Project is to reduce inspection time. normally takes 3 to 5 hours for a 11 piece dimensional inspection sample. 
With the Keyence laser machine I'm estimating a huge reduction in time…something like 1 minute inspection time a part with gang fixtures.


----------



## lew (Feb 13, 2008)

I never saw you make anything from stuff other than white oak!

3D printers are freaking fantastic!


----------



## SPalm (Oct 9, 2007)

Wow.
I never new ya. This is cool stuff.

Steve


----------



## mojapitt (Dec 31, 2011)

I work in a hospital. This is totally incredible.


----------



## Karson (May 9, 2006)

Dan: Some amazing stuf.


----------



## DanYo (Jun 30, 2007)

Thanks guys… the white plastic is what I modeled. These are prototypes. Testing out my ideas and seeing what the machine produces. 
I'm also learning the software so the next version will have bugs worked out. 
The purple bone screws are titanium with color coded purple anodize. The screw and the tulip end swivel on a ball and socket. Parts are purchased complete and assembled. Challenge was to cradle the implants parallel to the laser head and to be able to dimensionally inspect all sides.


----------



## CorporalWilly (Jan 7, 2008)

Fantastic job my friend. I was especially interested when my friend Karson told me about this post.

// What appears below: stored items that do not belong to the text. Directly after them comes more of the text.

Lemma sextet_ok n :
  0 ≤ n < 64 → decodeChar (encodeChar n) = Some n ∧ newline (encodeChar n) = false ∧ encodeChar n ≠ toByte 46.
Proof.
  intros Hn. assert (Hall : Forall (λ n, bool_decide (decodeChar (encodeChar n) = Some n) &&
    negb (newline (encodeChar n)) && negb (Ascii.eqb (encodeChar n) (toByte 46)) = true) sextets).
  { apply (bool_decide_unpack _). vm_compute. exact I. }
  rewrite Forall_forall in Hall. specialize (Hall n). unfold sextets in Hall. rewrite elem_of_seqZ in Hall.
  specialize (Hall ltac:(lia)). apply andb_true_iff in Hall as [[H1 H2]%andb_true_iff H3].
  split_and!; [by apply bool_decide_eq_true in H1|by apply negb_true_iff|].
  intros He. rewrite He, Ascii.eqb_refl in H3. done.
Qed.

(** The sextets of a character string. *)
Definition sextetsOf (s : string) : option (list Z) :=
  mapM decodeChar (filter (λ c, newline c = false) (String.list_ascii_of_string s)).

Lemma sextetsOf_cons n s :
  0 ≤ n < 64 → sextetsOf (String (encodeChar n) s) = (n ::.) <$> sextetsOf s.
Proof.
  intros Hn. destruct (sextet_ok n Hn) as (Hd&Hl&_). unfold sextetsOf.
  change (String.list_ascii_of_string (String ?c s)) with (c :: String.list_ascii_of_string s).
  rewrite filter_cons_True by done. cbn [mapM]. rewrite Hd. by destruct (mapM decodeChar _).
Qed.

(** Recombining what was split. *)
Lemma split24 v : 0 ≤ v < 16777216 →
  v / 262144 * 262144 + (v / 4096) `mod` 64 * 4096 + (v / 64) `mod` 64 * 64 + v `mod` 64 = v ∧
  0 ≤ v / 262144 < 64 ∧ 0 ≤ (v / 4096) `mod` 64 < 64 ∧ 0 ≤ (v / 64) `mod` 64 < 64 ∧ 0 ≤ v `mod` 64 < 64.
Proof.
  intros Hv.
  assert (H2 : v / 64 / 64 = v / 4096) by (rewrite Z.div_div by lia; done).
  assert (H3 : v / 4096 / 64 = v / 262144) by (rewrite Z.div_div by lia; done).
  pose proof (Z.div_mod v 64 ltac:(lia)) as D1.
  pose proof (Z.div_mod (v / 64) 64 ltac:(lia)) as D2. rewrite H2 in D2.
  pose proof (Z.div_mod (v / 4096) 64 ltac:(lia)) as D3. rewrite H3 in D3.
  pose proof (Z.div_pos v 262144 ltac:(lia) ltac:(lia)) as B0.
  pose proof (Z.div_lt_upper_bound v 262144 64 ltac:(lia) ltac:(lia)) as B1.
  pose proof (Z.mod_pos_bound v 64 ltac:(lia)) as B2.
  pose proof (Z.mod_pos_bound (v / 64) 64 ltac:(lia)) as B3.
  pose proof (Z.mod_pos_bound (v / 4096) 64 ltac:(lia)) as B4.
  clear H2 H3.
  generalize dependent (v / 262144); intros q3; generalize dependent ((v / 4096) `mod` 64); intros r3.
  generalize dependent (v / 4096); intros q2; generalize dependent ((v / 64) `mod` 64); intros r2.
  generalize dependent (v / 64); intros q1; generalize dependent (v `mod` 64); intros r1. intros. lia.
Qed.

Lemma bytes24 a b c : 0 ≤ a < 256 → 0 ≤ b < 256 → 0 ≤ c < 256 →
  let v := a * 65536 + b * 256 + c in
  v / 65536 = a ∧ (v / 256) `mod` 256 = b ∧ v `mod` 256 = c.
Proof.
  intros Ha Hb Hc v. subst v. split_and!.
  - symmetry. apply (Z.div_unique _ _ _ (b * 256 + c)); lia.
  - assert (Hd : (a * 65536 + b * 256 + c) / 256 = a * 256 + b) by (symmetry; apply (Z.div_unique _ _ _ c); lia).
    rewrite Hd. symmetry. apply (Z.mod_unique _ _ a); lia.
  - symmetry. apply (Z.mod_unique _ _ (a * 256 + b)); lia.
Qed.

Lemma toByte_mod z : toByte (z `mod` 256) = toByte z.
Proof. unfold toByte. by rewrite Z.mod_mod. Qed.

Lemma base64_roundtrip s : base64Decode (base64Encode s) = Some s.
Proof.
  unfold base64Decode. fold (sextetsOf (base64Encode s)).
  remember (String.length s) as n eqn:Hn. revert s Hn.
  induction (Nat.lt_wf_0 n) as [n _ IH]. intros s ->.
  destruct s as [|a [|b [|c s]]]; cbn [base64Encode]; [done|..].
  - pose proof (byteVal_range a) as Ra. destruct (split24 (byteVal a * 65536)) as (He&H1&H2&H3&H4); [lia|].
    destruct (bytes24 (byteVal a) 0 0) as (Ha&_&_); [lia..|].
    rewrite !sextetsOf_cons by done. cbn [sextetsOf].
    change (sextetsOf "") with (Some (@nil Z)). cbn [fmap option_fmap option_map decodeQuanta].
    assert (Hv : byteVal a * 65536 / 262144 * 262144 + (byteVal a * 65536 / 4096) `mod` 64 * 4096 = byteVal a * 65536).
    { assert (Hz1 : (byteVal a * 65536) `mod` 64 = 0) by (symmetry; apply (Z.mod_unique _ _ (byteVal a * 1024)); lia).
      assert (Hz2 : (byteVal a * 65536 / 64) `mod` 64 = 0).
      { replace (byteVal a * 65536) with (byteVal a * 1024 * 64) by lia. rewrite Z.div_mul by lia.
        symmetry. apply (Z.mod_unique _ _ (byteVal a * 16)); lia. }
      lia. }
    rewrite Hv. rewrite Z.add_0_r in Ha. replace (0 * 256) with 0 in Ha by lia. rewrite Z.add_0_r in Ha.
    by rewrite Ha, toByte_byteVal.
  - pose proof (byteVal_range a) as Ra. pose proof (byteVal_range b) as Rb.
    set (v := byteVal a * 65536 + byteVal b * 256). destruct (split24 v) as (He&H1&H2&H3&H4); [lia|].
    destruct (bytes24 (byteVal a) (byteVal b) 0) as (Ha&Hb&_); [lia..|]. rewrite Z.add_0_r in Ha, Hb. fold v in Ha, Hb.
    rewrite !sextetsOf_cons by done. change (sextetsOf "") with (Some (@nil Z)).
    cbn [fmap option_fmap option_map decodeQuanta].
    assert (Hv : v / 262144 * 262144 + (v / 4096) `mod` 64 * 4096 + (v / 64) `mod` 64 * 64 = v).
    { assert (Hz1 : v `mod` 64 = 0)
        by (symmetry; apply (Z.mod_unique _ _ (byteVal a * 1024 + byteVal b * 4)); subst v; lia).
      lia. }
    rewrite Hv, Ha, toByte_byteVal, <- (toByte_mod (v / 256)), Hb, toByte_byteVal. done.
  - pose proof (byteVal_range a) as Ra. pose proof (byteVal_range b) as Rb. pose proof (byteVal_range c) as Rc.
    set (v := byteVal a * 65536 + byteVal b * 256 + byteVal c). destruct (split24 v) as (He&H1&H2&H3&H4); [lia|].
    destruct (bytes24 (byteVal a) (byteVal b) (byteVal c)) as (Ha&Hb&Hc); [lia..|]. fold v in Ha, Hb, Hc.
    rewrite !sextetsOf_cons by done.
    specialize (IH (String.length s) ltac:(cbn; lia) s eq_refl).
    destruct (sextetsOf (base64Encode s)) as [l|]; [|done].
    cbn [fmap option_fmap option_map decodeQuanta]. rewrite IH, He, Ha, toByte_byteVal.
    rewrite <- (toByte_mod (v / 256)), Hb, <- (toByte_mod v), Hc, !toByte_byteVal. done.
Qed.

(** ** Ranges of what is read *)

Lemma lor_range a b n : 0 ≤ n → 0 ≤ a < 2 ^ n → 0 ≤ b < 2 ^ n → 0 ≤ Z.lor a b < 2 ^ n.
Proof.
  intros Hn Ha Hb. assert (Hpos : 0 ≤ Z.lor a b) by (apply Z.lor_nonneg; lia). split; [done|].
  assert (Hmod : Z.lor a b `mod` 2 ^ n = Z.lor a b); [|rewrite <- Hmod; apply Z.mod_pos_bound; lia].
  rewrite <- !Z.land_ones by done. rewrite Z.land_lor_distr_l, !Z.land_ones by done.
  by rewrite !Z.mod_small.
Qed.

Lemma uint64_range z : 0 ≤ uint64 z < 2 ^ 64.
Proof. apply Z.mod_pos_bound. lia. Qed.

Lemma uvarintLoop_range i s x buf : 0 ≤ x < 2 ^ 64 → 0 ≤ (uvarintLoop i s x buf).1 < 2 ^ 64.
Proof.
  revert i s x. induction buf as [|c buf IH]; intros i s x Hx; cbn [uvarintLoop]; [cbn; lia|].
  cbv zeta. destruct (i =? _); [cbn; lia|]. destruct (byteVal c <? 128).
  - destruct (_ && _); cbn [fst]; [lia|]. apply lor_range; [lia|done|apply uint64_range].
  - apply IH, lor_range; [lia|done|apply uint64_range].
Qed.

Lemma Varint_range buf : - 2 ^ 63 ≤ (Varint buf).1 < 2 ^ 63.
Proof.
  unfold Varint. pose proof (uvarintLoop_range 0 0 0 buf ltac:(lia)) as Hr. unfold Uvarint.
  destruct (uvarintLoop 0 0 0 buf) as [ux n]. cbn [fst] in *. rewrite Z.shiftr_div_pow2 by lia.
  change (2 ^ 1) with 2. pose proof (Z.div_mod ux 2 ltac:(lia)). pose proof (Z.mod_pos_bound ux 2 ltac:(lia)).
  destruct (Z.odd ux); lia.
Qed.

(** ** Decimal numbers *)

(** [strconv.Itoa] of a non-negative number *)
Definition decimal (n : N) : string := NilZero.string_of_uint (N.to_uint n).
Definition Itoa (n : nat) : string := decimal (N.of_nat n).

(** [strconv.Itoa] and [strconv.FormatInt] in base 10 *)
Definition itoa (z : Z) : string := if z <? 0 then "-" +:+ decimal (Z.to_N (- z)) else decimal (Z.to_N z).

(** The digits of a number, in range of an [int]. *)
Definition atoiDigits (neg : bool) (s : string) : option Z :=
  match NilZero.uint_of_string s with
  | None => None
  | Some d =>
      let n := Z.of_N (N.of_uint d) in
      if neg then (if 2 ^ 63 <? n then None else Some (- n))
      else (if 2 ^ 63 <=? n then None else Some n)
  end.

(** [strconv.Atoi] *)
Definition Atoi (s : string) : option Z :=
  match s with
  | String c s' =>
      if Ascii.eqb c (toByte 45) then atoiDigits true s'
      else if Ascii.eqb c (toByte 43) then atoiDigits false s'
      else atoiDigits false s
  | EmptyString => None
  end.

(** [Atoi] reads back what [Itoa] writes. *)
Lemma Itoa_Atoi n : Z.of_nat n < 2 ^ 63 → Atoi (Itoa n) = Some (Z.of_nat n).
Proof.
  intros Hn. unfold Itoa, decimal. pose proof (DecimalN.Unsigned.of_to (N.of_nat n)) as Hof.
  assert (Hnil : N.to_uint (N.of_nat n) ≠ Decimal.Nil).
  { destruct (N.of_nat n); [done|]. apply DecimalPos.Unsigned.to_uint_nonnil. }
  pose proof (NilZero.usu _ Hnil) as Hs.
  assert (Hd : atoiDigits false (NilZero.string_of_uint (N.to_uint (N.of_nat n))) = Some (Z.of_nat n)).
  { unfold atoiDigits. rewrite Hs, Hof, nat_N_Z. by rewrite (proj2 (Z.leb_gt _ _)) by lia. }
  destruct (N.to_uint (N.of_nat n)); [done|exact Hd..].
Qed.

I teach SolidWorks at the College and we also use the same printer mentioned here in this post after our students are able to design things on their own. Even better things will be possible in the near future with 3D printing. Body parts are already being printed with the patients own cells so rejection factors are almost non existent. Your work proves what can be done with technology today. I applaud you and please keep us posted on things you do. Great job.


----------



## 3DBMe (Apr 24, 2008)

Nice post. Goes to show ya that we know so little about each other. I've been doing 3d printing for about 20 years. Amazing where tech has gone up and the prices down.


----------



## BillWhite (Jul 23, 2007)

WAHAAAAA! Glad for the tech., but I don't wanna see the application. 
Bill


----------



## Grumpy (Nov 9, 2007)

Speechless.


----------



## DanYo (Jun 30, 2007)

Gang fixture for laser inspection device. Still coming up with ideas.


----------



## DanYo (Jun 30, 2007)

Does anyone know how to write on the model so it shows up after printing? I like like to date and serialize the fixtures.


----------



## distrbd (Sep 14, 2011)

What is the actual material that you call white plastic? this simply amazing,I wish you showed us more stuff like that.


----------



## sras (Oct 31, 2009)

I'm not familiar with your CAD system, but what I have to do is create the text by drawing the characters and then raising the text or recessing it. It can really increase the file size…


----------



## Redoak49 (Dec 15, 2012)

I love your pictures…personally I have "spine-link" instead of what you are showing. In an MRI, the screws in my back look a lot like deck screws.


----------



## DanYo (Jun 30, 2007)




----------



## DanYo (Jun 30, 2007)

*Distractor bone screw tip photo taken with my Samsung s4 13 megapixel 4x zoom and 15x lens adapter. 
Called a pig nose by engineering the tip is .0075\.009 with remainder of screw with .002 tolerances.
Company makes these by the hundreds.*


----------



## Karson (May 9, 2006)

Dan. If you are still looking for a way to get a date put on the piece send a message to Richard. Post # 6 above. He teaches SolidWorks the students at college and he might have a contact at solidworks to see if it doesn't exist that it might be an enhancement.


----------



## MalcolmLaurel (Dec 15, 2013)

Dan, I haven't used Solidworks in years, but in Keycreator (which is what I use nowadays) you can insert text in the model (I suppose in SWX it'd have to be in the sketch?) and pick the option to "create as geometry" instead of as a text entity. Then that text can be used to extrude as a solid, or cut into an existing solid.

If SWX can't do it directly, you might be able to create vector text in Photoshop or similar program, then export it as a DXF file which you should be able to import into a SWX sketch.

Ken, I'm pretty sure that the Stratasys 3D printers use ABS filament to build the parts… a far cry from the laser cured liquid resins that were the state of the art when I was involved in that business. Back then it was called stereolithography, and the machines were $250K or more… nowadays you can build your own 3D printer for a few hundred bucks.


----------



## DanYo (Jun 30, 2007)

I figured out the text… well an another engineer showed me where the commands were. When I tried it the printer didn't handle the text well…basically illegible with text .075 high and .015 deep. Next time I''ll try .150 high and .025 deep.


----------



## DanYo (Jun 30, 2007)

I'm testing machines this week. Will try out the fixtures on 2 machine brands this week and 2 others in the coming weeks.


----------



## DrDirt (Feb 26, 2008)

Seems every year - - medicine gets a little more like Auto Shop class ..... I picture the look in the gallery - when they guy gets out his Hilti to put the screws in.


----------



## jayden (Nov 30, 2013)

It looks so attractive specialty your first pic that is black and white no body can easily guess that its a small screw.


----------